Neuroinflammation-mediating neuronal cell death is one of the major clinical hallmarks of several neurodegenerative disorders (NDD), such as AD and PD. Under the diseased pathological conditions of NDDs, infection and alteration in the microenvironmental factors have been reported to dynamically participate in the hyperactivation of microglial cells, and it results in neuronal cell-death cascades which mediate disease progression [38, 39]. Although the activation of glial cells has also been conversely reported to protect and enhance the neuronal repair process, the pathogenic deterioration of the disease conditions creates an imbalance in this double-edged sword, like the functions of glial cells [16, 40]. The detrimental effect of hyperactivated microglia and astrocytes inflicts chronic inflammation on the neuronal milieu by elevating the proinflammatory cytokines—TNF-α, IL-1β, and IL-6—and mediators—iNOS and COX-2. This insult further provokes the excessive production of cytotoxic NO, superoxide, and ROS conditions [39, 41, 42]. As the brain is highly sensitive to oxidative conditions, the excessive ROS and imbalance in mitochondrial redox levels disrupt the integrity and function of neuronal cells [41, 43]. Precisely in the case of PD, the post-mortem brain reports of PD patients show that the brains exhibit elevated oxidative stress, evidenced by the means of extensive protein oxidation at the SNpc regions compared to the brains of healthy subjects.

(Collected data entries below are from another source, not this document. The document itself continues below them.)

(** X10. The process writes the configuration file only at startup and
    only when there is none: as long as nobody else rewrites it, a missing
    file has become the default configuration, and a file that is there,
    readable or not, stays as it is; an unreadable file is never repaired,
    every run falls back to the defaults. *)
Theorem main_writes_config_only_if_missing env (events : list (Event FileData)) w :
  Forall (fun ev => forall c, ev <> ConfigEdited c) events ->
  config_file (world_of (main env events w))
  = match config_file w with
    | Missing => Parsed default_config
    | Unparsable => Unparsable
    | Parsed config => Parsed config
    end
  /\ (config_file w = Unparsable ->
      load_config (world_of (main env events w)) = default_config).
Proof.
  intros Hquiet.
  assert (config_file (world_of (main env events w))
          = match config_file w with
            | Missing => Parsed default_config
            | Unparsable => Unparsable
            | Parsed config => Parsed config
            end) as Hfile.
  { unfold main. rewrite (loop_keeps_config_file _ _ Hquiet).
    unfold main_start, run_scheduled.
    set (w0 := match config_file w with
               | Missing => set_config_file (Parsed (load_config w)) w
               | _ => w
               end).
    pose proof (run_job_keeps_config env w0) as Hkeep.
    assert (config_file (world_of match run_job env w0 with
                                  | (Ok _, w') => Alive (setup_schedule w0) w'
                                  | (Raise e, w') => Crashed e w'
                                  end) = config_file w0) as ->.
    { by destruct (run_job env w0) as [[[]|e] w1]. }
    unfold w0, load_config. by destruct (config_file w) eqn:Hcfg; simpl; rewrite ?Hcfg. }
  split; [done|]. intros Hbad. unfold load_config. by rewrite Hfile, Hbad.
Qed.

End RunMore.

(** * Properties of the scraper *)

Section ScraperFacts.
Implicit Types (cols : list string) (k : string).
Local Open Scope list_scope.

Lemma add_column_elem cols k k' : k' ∈ add_column cols k <-> k' ∈ cols \/ k' = k.
Proof.
  unfold add_column. case_decide as Hk.
  - split; [by left|]. by intros [?| ->].
  - by rewrite elem_of_app, list_elem_of_singleton.
Qed.

Lemma add_column_NoDup cols k : NoDup cols -> NoDup (add_column cols k).
Proof.
  intros Hcols. unfold add_column. case_decide; [done|].
  apply NoDup_app. split; [done|]. split; [|apply NoDup_singleton].
  intros x Hx ->%list_elem_of_singleton. done.
Qed.

Lemma add_columns_elem (ks cols : list string) k' :
  k' ∈ fold_left add_column ks cols <-> k' ∈ cols \/ k' ∈ ks.
Proof.
  revert cols. induction ks as [|k ks IH]; intros cols; simpl.
  { split; [by left|]. by intros [?|?%elem_of_nil]. }
  rewrite IH, add_column_elem, elem_of_cons. tauto.
Qed.

Lemma add_columns_NoDup (ks cols : list string) :
  NoDup cols -> NoDup (fold_left add_column ks cols).
Proof.
  revert cols. induction ks as [|k ks IH]; intros cols Hcols; simpl; [done|].
  by apply IH, add_column_NoDup.
Qed.

Lemma add_columns_known (ks cols : list string) :
  (forall k, k ∈ ks -> k ∈ cols) -> fold_left add_column ks cols = cols.
Proof.
  revert cols. induction ks as [|k ks IH]; intros cols Hknown; simpl; [done|].
  assert (add_column cols k = cols) as ->.
  { unfold add_column. rewrite decide_True; [done|]. apply Hknown. left. }
  apply IH. intros k' Hk'. apply Hknown. by right.
Qed.

Lemma add_columns_fresh (ks cols : list string) :
  NoDup (cols ++ ks) -> fold_left add_column ks cols = cols ++ ks.
Proof.
  revert cols. induction ks as [|k ks IH]; intros cols Hnodup; simpl.
  { by rewrite app_nil_r. }
  assert (add_column cols k = cols ++ [k]) as ->.
  { unfold add_column. rewrite decide_False; [done|].
    apply NoDup_app in Hnodup as (_ & Hdisjoint & _). intros Hin.
    apply (Hdisjoint k Hin). left. }
  rewrite IH; [by rewrite <- app_assoc|]. by rewrite <- app_assoc.
Qed.

Lemma frame_columns_snoc (records : list (dict (option string))) record :
  frame_columns (records ++ [record])
  = fold_left add_column record.*1 (frame_columns records).
Proof. unfold frame_columns. by rewrite fold_left_app. Qed.

(** The columns of a frame are the keys of its records. *)
Lemma frame_columns_elem (records : list (dict (option string))) k :
  k ∈ frame_columns records <-> exists record, record ∈ records /\ k ∈ record.*1.
Proof.
  induction records as [|record records IH] using rev_ind.
  { split; [by intros ?%elem_of_nil|]. by intros (r & ?%elem_of_nil & _). }
  rewrite frame_columns_snoc, add_columns_elem, IH. split.
  - intros [(r & Hr & Hk)|Hk]; [exists r|exists record]; (split; [|done]);
      apply elem_of_app; [by left|by right; apply list_elem_of_singleton].
  - intros (r & [Hr| ->%list_elem_of_singleton]%elem_of_app & Hk); [left|right]; eauto.
Qed.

The level of glutathione (GSH, an antioxidant enzyme) was observed to be exhausted in the surviving neurons in the SNpc regions of PD patients [44]. Thus, curbing the neuroinflammation and retaliating oxidative stress in the brain milieu are considered effective strategies to alleviate symptomatic PD-like NDDs [45]. Accumulating evidence has reported that LPS (a direct microglial-mediated inflammatory stimuli) and MPTP (a neurotoxin-mediated microgliosis) substantially develop PD-like neuroinflammation and progressive neurodegeneration in experimental animal models [46, 47]. Recently, various extracts of SE-EA have been reported to exhibit therapeutic effects against a wide range of clinical complications, such as antidiabetic, antihypertension, antihyperlipidemia, and hepatoprotective complications [27, 48]. Thus, in this study, the antineuroinflammatory, antioxidative, and anti-PD-like potential of SE-EA/bioactive candidate was investigated in the aforementioned experimental models.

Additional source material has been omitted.